Abstract » Although eye typing (typing on an on-screen keyboard via one's eyes as they are tracked by an eye tracker) has been studied for more than three decades now, we still know relatively little about it from the users' point of view. Standard metrics such as words per minute and keystrokes per character yield information only about the effectiveness of the technology and the interaction techniques developed for eye typing. We conducted an extensive study with almost five hours of eye typing per participant and report on extended qualitative and quantitative analysis of the relationship of dwell time, text entry rate, errors made, and workload experienced by the participants. The analysis method is comprehensive and stresses the need to consider different metrics in unison. The results highlight the importance of catering for individual differences and lead to suggestions for improvements in the interface.

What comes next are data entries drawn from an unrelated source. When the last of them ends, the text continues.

(* ===== verification/EncoderSpec.v ===== *)
(** * What the encoder promises

    The encoded response is the printed head followed by a payload; the payload
    is the body under its framing, which the repository's own request parser
    decodes; the framing headers agree with the payload when the handler sets
    none of its own, and what happens when it does. *)

From S2P Require Import Prelude CppStd Framing Headers Request Parser ParserLoop ParserSpec RequestWire Response Encoder.
Import HttpResponseEncoder.

Module EncoderSpec.

(** ** The chunk loop *)

(** The body cut every 64 KiB. *)
Fixpoint pieces (fuel : nat) (body : bytes) : list bytes :=
  match fuel with
  | O => []
  | S f =>
      if bool_decide (body = []) then []
      else take (Z.to_nat MAX_CHUCK_SIZE) body :: pieces f (drop (Z.to_nat MAX_CHUCK_SIZE) body)
  end.

Definition body_chunks (body : bytes) : list (bytes * bytes) :=
  (fun d => (d, [])) <$> pieces (chunk_fuel body) body.

Lemma max_chunk_pos : 0 < MAX_CHUCK_SIZE.
Proof. done. Qed.

#[local] Opaque MAX_CHUCK_SIZE.

Lemma take_min_chunk (body : bytes) :
  take (Z.to_nat (Z.min MAX_CHUCK_SIZE (zlen body))) body = take (Z.to_nat MAX_CHUCK_SIZE) body.
Proof.
  destruct (Z.min_spec MAX_CHUCK_SIZE (zlen body)) as [[? ->]|[? ->]]; [done|].
  rewrite to_nat_zlen, !take_ge; [done| |done]. unfold zlen in *. lia.
Qed.

Lemma drop_min_chunk (body : bytes) :
  drop (Z.to_nat (Z.min MAX_CHUCK_SIZE (zlen body))) body = drop (Z.to_nat MAX_CHUCK_SIZE) body.
Proof.
  destruct (Z.min_spec MAX_CHUCK_SIZE (zlen body)) as [[? ->]|[? ->]]; [done|].
  rewrite to_nat_zlen, !drop_ge; [done| |done]. unfold zlen in *. lia.
Qed.

(** The loop appends the printed chunks, one per piece. *)
Lemma emit_chunks_eq fuel body off wire :
  0 <= off <= zlen body ->
  emit_chunks fuel body off wire =
    wire ++ concat (RequestWire.render_chunk <$>
                    ((fun d => (d, [])) <$> pieces fuel (drop (Z.to_nat off) body))).
Proof.
  revert off wire; induction fuel as [|f IH]; intros off wire Hoff; cbn [emit_chunks pieces].
  - by rewrite app_nil_r.
  - pose proof (zlen_drop off body Hoff) as Hd. destruct (Z.ltb_spec off (zlen body)) as [Hlt|Hge].
    + rewrite bool_decide_false by (intros Hn; rewrite Hn, zlen_nil in Hd; lia).
      set (n := Z.min MAX_CHUCK_SIZE (zlen body - off)).
      pose proof max_chunk_pos. assert (0 < n <= zlen body - off) as Hn by lia.
      rewrite IH by lia. cbn [fmap list_fmap concat].
      set (rest := drop (Z.to_nat off) body) in *.
      assert (drop (Z.to_nat (off + n)) body = drop (Z.to_nat MAX_CHUCK_SIZE) rest) as ->.
      { rewrite Z2Nat.inj_add, <- drop_drop by lia. fold rest. unfold n. rewrite <- Hd.
        apply drop_min_chunk. }
      assert (take (Z.to_nat n) rest = take (Z.to_nat MAX_CHUCK_SIZE) rest) as Ht
        by (unfold n; rewrite <- Hd; apply take_min_chunk).
      rewrite Ht. unfold appendString, RequestWire.render_chunk; cbn [fst snd].
      replace (zlen (take (Z.to_nat MAX_CHUCK_SIZE) rest)) with n
        by (rewrite <- Ht, zlen_take; lia).
      rewrite <- !app_assoc, app_nil_l. reflexivity.
    + assert (drop (Z.to_nat off) body = []) as -> by (apply zlen_zero_inv; lia).
      cbn. by rewrite app_nil_r.
Qed.

Lemma concat_pieces fuel body :
  zlen body <= Z.of_nat fuel * MAX_CHUCK_SIZE -> concat (pieces fuel body) = body.
Proof.
  revert body; induction fuel as [|f IH]; intros body Hf; cbn [pieces].
  - symmetry. apply zlen_zero_inv. pose proof (zlen_nonneg body). lia.
  - case_bool_decide as Hb; [by subst|]. cbn [concat]. rewrite IH; [apply take_drop|].
    pose proof max_chunk_pos. destruct (Z.le_gt_cases MAX_CHUCK_SIZE (zlen body)).
    + rewrite zlen_drop by lia. lia.
    + rewrite drop_ge by (unfold zlen in *; lia). rewrite zlen_nil. lia.
Qed.

Lemma pieces_sizes fuel body :
  Forall (fun d => d <> [] /\ zlen d <= MAX_CHUCK_SIZE) (pieces fuel body).
Proof.
  revert body; induction fuel as [|f IH]; intros body; cbn [pieces]; [constructor|].
  case_bool_decide as Hb; [constructor|]. constructor; [|apply IH].
  pose proof max_chunk_pos. split.
  - destruct body as [|b body]; [done|]. destruct (Z.to_nat MAX_CHUCK_SIZE) eqn:Hn; [lia|done].
  - unfold zlen. rewrite length_take. lia.
Qed.

Lemma chunk_fuel_enough body : zlen body <= Z.of_nat (chunk_fuel body) * MAX_CHUCK_SIZE.
Proof.
  unfold chunk_fuel. pose proof max_chunk_pos. pose proof (zlen_nonneg body).
  pose proof (Z.div_pos (zlen body) MAX_CHUCK_SIZE ltac:(lia) ltac:(lia)).
  rewrite Nat2Z.inj_succ, Z2Nat.id by lia.
  pose proof (Z.mod_pos_bound (zlen body) MAX_CHUCK_SIZE ltac:(lia)).
  pose proof (Z.div_mod (zlen body) MAX_CHUCK_SIZE ltac:(lia)). lia.
Qed.

Lemma chunk_data_pieces ps : RequestWire.chunk_data ((fun d => (d, [])) <$> ps) = concat ps.
Proof.
  unfold RequestWire.chunk_data. f_equal. rewrite <- list_fmap_compose. apply list_fmap_id.
Qed.

Lemma body_chunks_ok body :
  zlen body < 2 ^ 63 -> Forall RequestWire.chunk_ok (body_chunks body).
Proof.
  intros Hb. unfold body_chunks. apply Forall_fmap. eapply Forall_impl; [apply pieces_sizes|].
  intros d [Hne Hd]. cbn. split; [done|]. split; [by left|]. cbn [snd fst]. rewrite app_nil_r.
  pose proof (zlen_nonneg d). assert (MAX_CHUCK_SIZE < 2 ^ 63) by done. split.
  - apply (RequestWire.digits_no_byte 16); [done|done|]. by apply RequestWire.to_hex_digits.
  - etrans; [apply RequestWire.print_base_length; lia|]. done.
Qed.

(** For every body the chunk loop runs to its end: what it appends, with the
    terminating chunk, is the printed form of a list of chunks that are not
    empty, not larger than 64 KiB, and whose data make up the body. *)
Lemma emit_chunks_correct (body wire : bytes) :
  exists chunks : list (bytes * bytes),
    appendString (emit_chunks (chunk_fuel body) body 0 wire) (bs "0" ++ CRLF ++ CRLF) =
      wire ++ RequestWire.render_chunked chunks [] /\
    RequestWire.chunk_data chunks = body /\
    Forall (fun ch => ch.1 <> [] /\ zlen ch.1 <= MAX_CHUCK_SIZE /\ ch.2 = []) chunks.
Proof.
  exists (body_chunks body). pose proof (zlen_nonneg body). unfold body_chunks. split; [|split].
  - rewrite emit_chunks_eq by lia. change (drop (Z.to_nat 0) body) with body.
    unfold appendString, RequestWire.render_chunked. cbn [RequestWire.render_lines concat fmap list_fmap].
    by rewrite <- !app_assoc.
  - rewrite chunk_data_pieces. apply concat_pieces, chunk_fuel_enough.
  - apply Forall_fmap. eapply Forall_impl; [apply pieces_sizes|]. cbn. naive_solver.
Qed.

(** ** The layout of an encoded response *)

Definition status_line (res : HttpResponse.t) : bytes :=
  bs "HTTP/1.1 " ++ CppStd.to_string (HttpResponse.status_code res) ++ SP ::
  HttpResponse.status_message res.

Increasing the Security of Gaze-Based Cued-Recall Graphical Passwords Using Saliency Masks - Paper
Contribution & Benefit: Describes a gaze-based authentication scheme that uses saliency maps to mask image areas that most likely attract visual attention. Can significantly increase the security of gaze-based graphical passwords.
Abstract » With computers being used ever more ubiquitously in situations where privacy is important, secure user authentication is a central requirement. Gaze-based graphical passwords are a particularly promising means for shoulder-surfing-resistant authentication, but selecting secure passwords remains challenging. In this paper, we present a novel gaze-based authentication scheme that makes use of cued-recall graphical passwords on a single image. In order to increase password security, our approach uses a computational model of visual attention to mask those areas of the image that are most likely to attract visual attention. We create a realistic threat model for attacks that may occur in public settings, such as filming the user's interaction while drawing money from an ATM. Based on a 12-participant user study, we show that our approach is significantly more secure than a standard image-based authentication and gaze-based 4-digit PIN entry.